Polls have closed following Sunday's vote on the introduction of electronic passports and a central fingerprint register.
The controversial new travel document would include the holder's electronic photograph and two fingerprints. Polls have predicted the result will be close, and first trends on Sunday confirmed that.
The vote came about after a broad political coalition challenged parliament's decision to adopt the new passport - in line with the European Union - and set up a fingerprint register.
Opponents argue that the inclusion of biometric data poses a threat to the individual's security and privacy.
Supporters for their part claim the new passports would be forgery proof, ease freedom of travel and comply with international obligations.

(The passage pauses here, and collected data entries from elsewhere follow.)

Lemma run_within ops : forall t, Forall op_ok ops -> all_not_below t ops -> all_within t -> all_within (snd (run spec_op ops t)).
Proof.
  induction ops as [|op ops IH]; intros t Hok Hnb H; simpl; [done|]. apply Forall_cons in Hok as [Hop Hok].
  destruct Hnb as [H1 H2]. apply IH; [done|done|]. by apply spec_op_within.
Qed.

(** * Properties *)

(** C7. Refinement: from boot, any sequence of initialisations, creations,
    destructions, usage updates and checks, made one call at a time, returns exactly
    the error codes of an abstract map from process id to sandbox with unbounded
    counters: an update adds the increment, stops at zero, and is refused when it is
    positive and exceeds the limit; the checks compare usage and limit; 256
    sandboxes fit.  The table it leaves represents that map (the same process ids,
    each once, all active, with the same limits, usage and flags).  Assumed of the
    arguments: limits below half the range of their counters (2^63 for memory, 2^31
    for the others), increments of their signed C types and requests below 2^63. *)
Theorem sandbox_refines_map (ops : list sandbox_op) (Hok : Forall op_ok ops) :
  fst (run sandbox_do ops (zero_state false)) = fst (run spec_op ops None) /\
  sandbox_rel (snd (run sandbox_do ops (zero_state false))) (snd (run spec_op ops None)).
Proof. apply sandbox_run; [done|apply (zero_state_rel false)]. Qed.

(** Enforcement: under the same assumptions, when no limit is lowered below the
    usage at the time, then after any sequence of calls a sandboxed process's
    usage is within its limits, and [sandbox_check_memory] accepts a request below
    2^63 exactly when it fits in what remains of the limit. *)
Theorem sandbox_limits_enforced (ops : list sandbox_op) (pid i requested : Z)
  (Hok : Forall op_ok ops) (Hnb : all_not_below None ops)
  (Hget : sandbox_get (snd (run sandbox_do ops (zero_state false))) pid = Some i)
  (Hreq : 0 <= requested < 2 ^ 63) :
  let s := snd (run sandbox_do ops (zero_state false)) in
  let b := sandboxes s i in
  (forall c, 0 <= used_in b c <= limit_in (limits b) c) /\
  (sandbox_check_memory s pid requested = ERR_OK <-> requested <= max_memory (limits b) - current_memory b).
Proof.
  destruct (sandbox_run ops _ _ Hok (zero_state_rel false)) as [_ Hrel]. pose proof (run_within ops None Hok Hnb) as Hw.
  set (s := snd (run sandbox_do ops (zero_state false))) in *. simpl.
  pose proof (sandbox_find_active s _ pid Hrel) as Hf. rewrite Hget in Hf.
  inversion Hf as [|? x Hr Hk Ha Hx Heq1 Heq2]; subst. destruct Hx as [Ra Ru _ Rl Rr].
  assert (Hb : forall c, 0 <= used_in (sandboxes s i) c <= limit_in (limits (sandboxes s i)) c).
  { intros c. rewrite Ra, Ru. split; [apply Rr|]. symmetry in Heq2. eapply Hw; [|exact Heq2]. intros p y c0 Hy. simpl in Hy. by rewrite lookup_empty in Hy. }
  split; [done|]. unfold sandbox_check_memory. rewrite Hget.
  pose proof (Hb Memory) as Hm. pose proof (Rl Memory). rewrite <- Ra in *. unfold half in *. simpl in *.
  rewrite wrap_small by fits_lia. destruct (Z.ltb_spec (max_memory (limits (sandboxes s i)))
    (current_memory (sandboxes s i) + requested)); split; intros; done || lia.
Qed.

(** The addition in [sandbox_check_memory] wraps: whatever the limit, a
    process with some memory in use passes the check for a request of
    2^64 minus its usage, which exceeds every limit. *)
Theorem sandbox_check_memory_wraps (s : sandbox_state) (pid i : Z)
  (Hget : sandbox_get s pid = Some i)
  (Hcur : 0 < current_memory (sandboxes s i) < 2 ^ 64)
  (Hmax : 0 <= max_memory (limits (sandboxes s i)) < 2 ^ 64) :
  let requested := 2 ^ 64 - current_memory (sandboxes s i) in
  fits 64 requested /\ sandbox_check_memory s pid requested = ERR_OK /\
  max_memory (limits (sandboxes s i)) < current_memory (sandboxes s i) + requested.
Proof.
  simpl. split; [unfold fits; lia|]. split; [|lia]. unfold sandbox_check_memory. rewrite Hget.
  replace (u64 _) with 0; [if_lia; done|]. unfold wrap.
  replace (current_memory (sandboxes s i) + (2 ^ 64 - current_memory (sandboxes s i))) with (2 ^ 64) by lia.
  by rewrite Z.mod_same.
Qed.

(** A concrete run for the witnesses: two sandboxes, some usage. *)
Definition demo_limits : sandbox_limits_t :=
  {| max_memory := 4096; max_files := 4; max_processes := 2; max_fds := 8; flags := 3 |}.
Definition demo_ops : list sandbox_op :=
  [OpInit; OpCreate 7 (Some demo_limits); OpCreate 9 (Some demo_limits); OpUpdate Memory 7 1000;
   OpUpdate Memory 7 5000; OpUpdate Files 9 2; OpUpdate Files 9 (-1); OpDestroy 9].

Lemma demo_ops_ok : Forall op_ok demo_ops.
Proof. repeat apply Forall_cons_2; try apply Forall_nil_2; simpl; try done; intros []; done. Qed.

Lemma sandbox_refines_map_witness :
  fst (run sandbox_do demo_ops (zero_state false)) =
    [ERR_OK; ERR_OK; ERR_OK; ERR_OK; ERR_OUT_OF_MEMORY; ERR_OK; ERR_OK; ERR_OK].
Proof. rewrite (proj1 (sandbox_refines_map demo_ops demo_ops_ok)). vm_compute. reflexivity. Defined.

Lemma sandbox_limits_enforced_witness :
  current_memory (sandboxes (snd (run sandbox_do demo_ops (zero_state false))) 0) = 1000 /\
  (sandbox_check_memory (snd (run sandbox_do demo_ops (zero_state false))) 7 3096 = ERR_OK <-> 3096 <= 4096 - 1000).
Proof.
  split; [vm_compute; reflexivity|].
  refine (proj2 (sandbox_limits_enforced demo_ops 7 0 3096 demo_ops_ok _ _ _)); [|vm_compute; reflexivity|lia].
  unfold demo_ops. cbn [all_not_below not_below].
  repeat match goal with |- _ /\ _ => split | |- True => exact I end; intros x c Hx; exfalso; vm_compute in Hx; discriminate.
Defined.

Lemma sandbox_check_memory_wraps_witness :
  sandbox_check_memory (snd (run sandbox_do demo_ops (zero_state false))) 7 (2 ^ 64 - 1000) = ERR_OK.
Proof.
  apply (sandbox_check_memory_wraps (snd (run sandbox_do demo_ops (zero_state false))) 7 0);
    vm_compute; [reflexivity|split; [reflexivity|reflexivity]|split; [discriminate|reflexivity]].
Defined.
Lemma granted_snoc ops op s p id c :
  cap_run ops caps_boot = Some s ->
  granted (ops ++ [op]) p id c <->
  (exists km1 km2 s2, op = OpCreate (Some p) km1 km2 (cap_type c) (resource_id c) (rights c) /\
     capability_create s (Some p) km1 km2 (cap_type c) (resource_id c) (rights c) = Some (id, s2) /\ id <> 0) \/
  (granted ops p id c /\ op <> OpInit /\ op <> OpRevoke (Some p) id).
Proof.
  intros Hrun. split.
  - intros (ops1 & ops2 & s1 & s2 & km1 & km2 & E & E1 & E2 & Hid & Hi & Hr).
    destruct ops2 as [|x ops2 _] using rev_ind.
    + apply app_inj_tail in E as [-> ->]. assert (s1 = s) as -> by congruence. left. by exists km1, km2, s2.
    + rewrite app_comm_cons, app_assoc in E. apply app_inj_tail in E as [-> ->]. right.
      apply not_elem_of_app in Hi as [Hi Hi'], Hr as [Hr Hr'].
      split; [by exists ops1, ops2, s1, s2, km1, km2|]. split; intros ->; [apply Hi'|apply Hr']; by left.
  - intros [(km1 & km2 & s2 & -> & E & Hid)|((ops1 & ops2 & s1 & s2 & km1 & km2 & -> & E1 & E2 & Hid & Hi & Hr) & Hi' & Hr')].
    + exists ops, [], s, s2, km1, km2. split_and!; try done; apply not_elem_of_nil.
    + exists ops1, (ops2 ++ [op]), s1, s2, km1, km2. split_and!; try done; [by rewrite <- app_assoc| |];
        (apply not_elem_of_app; split; [done|]); by intros <-%list_elem_of_singleton.
Qed.
(** ** Changing one port *)

Lemma queue_rep_walk n p ads ms : queue_rep n p ads ms -> walk (Z.to_nat (queue_size p)) n (queue_head p) = ms.
Proof. intros (Hc & _ & _ & ->). rewrite Nat2Z.id. by eapply chain_walk. Qed.

Lemma queue_of_rep s ptr p ads ms :
  ports s !! ptr = Some p -> queue_rep (nodes s) p ads ms -> queue_of s ptr = Some ms.
Proof. intros Hp Hr. unfold queue_of. rewrite Hp. simpl. f_equal. by eapply queue_rep_walk. Qed.

Lemma set_port_inv A s ptr p p' n' ads' ms' :
  ipc_inv_with A s -> ports s !! ptr = Some p -> port_id p' = port_id p -> queue_rep n' p' ads' ms' ->
  (forall q pq a, q <> ptr -> ports s !! q = Some pq -> a ∈ A q -> n' !! a = nodes s !! a /\ a ∉ ads') ->
  ipc_inv (set_port s ptr p' n') /\ queue_of (set_port s ptr p' n') ptr = Some ms' /\
  forall q, q <> ptr -> queue_of (set_port s ptr p' n') q = queue_of s q.
Proof.
  intros H Hp Hid Hrep Hframe. assert (Hext : forall q pq ms, q <> ptr -> ports s !! q = Some pq ->
    queue_rep (nodes s) pq (A q) ms -> queue_rep n' pq (A q) ms).
  { intros q pq ms Hq Hpq (Hc & Hr). split; [|done]. eapply chain_ext; [|exact Hc].
    intros a Ha. by eapply Hframe. }
  split_and!.
  - exists (A.[ptr <- ads']). split; simpl.
    + intros q pq. unfold aset. destruct (Z.eqb_spec q ptr) as [->|Hq].
      * rewrite lookup_insert_eq. intros [= <-]. by exists ms'.
      * rewrite lookup_insert_ne by done. intros Hpq. destruct (ii_rep _ _ H _ _ Hpq) as [ms Hm].
        exists ms. by apply Hext.
    + intros q q' pq pq' a. unfold aset.
      destruct (Z.eqb_spec q ptr) as [->|Hq], (Z.eqb_spec q' ptr) as [->|Hq']; try done.
      * rewrite (lookup_insert_ne _ ptr q') by done. intros _ Hq1 Ha Ha'. by destruct (Hframe q' pq' a Hq' Hq1 Ha').
      * rewrite (lookup_insert_ne _ ptr q) by done. intros Hq1 _ Ha Ha'. by destruct (Hframe q pq a Hq Hq1 Ha).
      * rewrite !lookup_insert_ne by done. by apply (ii_disjoint _ _ H).
    + intros i Hi. destruct (ii_table _ _ H i Hi) as (pi & Hpi & Ei).
      destruct (decide (port_table s i = ptr)) as [Heq|Hne].
      * rewrite Heq, lookup_insert_eq. exists p'. split; [done|]. rewrite Heq in Hpi. congruence.
      * rewrite lookup_insert_ne by done. eauto.
    + intros q pq. destruct (decide (q = ptr)) as [->|Hq].
      * rewrite lookup_insert_eq. intros [= <-]. rewrite Hid. by apply (ii_live _ _ H).
      * rewrite lookup_insert_ne by done. apply (ii_live _ _ H).
    + apply H.
    + apply H.
  - eapply queue_of_rep; [apply lookup_insert_eq|done].
  - intros q Hq. unfold queue_of. simpl. rewrite lookup_insert_ne by done.
    destruct (ports s !! q) as [pq|] eqn:Eq; [|done]. simpl. destruct (ii_rep _ _ H _ _ Eq) as [ms Hm].
    rewrite (queue_rep_walk _ _ _ _ Hm). f_equal. eapply queue_rep_walk. by apply (Hext q).
Qed.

Pollsters found no side had a clear majority a few weeks ahead of the vote, and are predicting a below-average turnout.
Members of the European single border area, including Switzerland, are required to introduce new biometric passports by next March. The travel document should also allow visa-free entry into the United States.
Centre-left politicians have dismissed government assurances that the data would not be used in criminal investigations.
"The private sphere has to be respected, citizens must not be treated like criminals," cautioned Social Democratic parliamentarian Carlo Sommaruga.
Daniel Vischer of the Green Party criticised the Swiss government for its "pre-emptive obedience", saying only very few countries were setting up a central fingerprint register.
The Social Democrats and Greens have the backing of the rightwing Swiss People's Party as well as the youth chapters of other political groups.
Data protection officials and information security specialists have also warned of abuse by hackers and the illegitimate use of data by police and other state agencies.
"I understand the doubts and mistrust towards the state. There is plenty of evidence in the recent past of regulations being violated or changed," said Peter Heinzmann, a professor at the Rapperswil Technical College.
Opponents on the right warned that the new travel document could enable the state to interfere in the private sphere of citizens.
Justice Minister Eveline Widmer-Schlumpf who led the "yes" campaign, argued electronic passports were a way to prevent abuse.
"It will become more difficult to use someone else's stolen passport," she said.
The minister claims the new travel document is sufficiently protected against forgery and abuse and the central fingerprint database will help speed up passport procedures.
Switzerland has issued 3.9 million passports since 2003. Some 13,000 are reported lost every year.
The government also pointed out that the electronic passport would help ensure travel freedom for Swiss citizens.
The main centre-right political parties as well as the Swiss expatriate community have echoed Widmer-Schlumpf's statements and accused opponents of scaremongering.
The Swiss Business Federation and the tourism industry highlighted the importance of passports complying with international standards.
Business representatives warned that a rejection by voters would harm the key export industry and could discourage non-European tourists from visiting Switzerland.
Claude Longchamp of the gfs.berne polling and research institute said ahead of the vote the debate over data abuse had failed to strike a chord with the general public.
"The decisive factor in the vote will be whether concerns about travel restrictions or fears of state surveillance gain the upper hand," Longchamp said.
Urs Geiser, swissinfo.ch
Some 4.9 million Swiss are eligible to vote on Sunday, including 120,000 registered Swiss expatriates.
As a rule nationwide ballots take place four times a year.
In February Swiss voters approved the continuation and extension of a key labour accord with the EU.
Besides the ballot on electronic passports voters also have the final say on a proposal demanding the promotion of alternative medicines (see above).
Votes also take place in 15 of the country's 26 cantons on issues including tax, education, transport, justice, a smoking ban as well as the right to vote for 16-year olds.
The city of Zurich will decide on a SFr200 million credit for wind energy, while a culture centre, including artists' workshops, is the subject of a local vote in the capital, Bern.
Complementary medicine vote
The proposal seeks to promote alternative medicines, including traditional Chinese medicine, homeopathy, herbal and neural therapies.
Incomplete results on Sunday showed the proposal would pass, with approximately 67% of the vote.
Supporters argue such forms of treatment should be covered by the compulsory health insurance.
Opponents say including these forms of treatment would put more financial strain on the health system.
Most political parties, except for the rightwing Swiss People's Party, supported the proposal.
The government also recommended a yes vote but says alternative treatments must be effective, reasonably priced and appropriate to be included in the list of paid health services.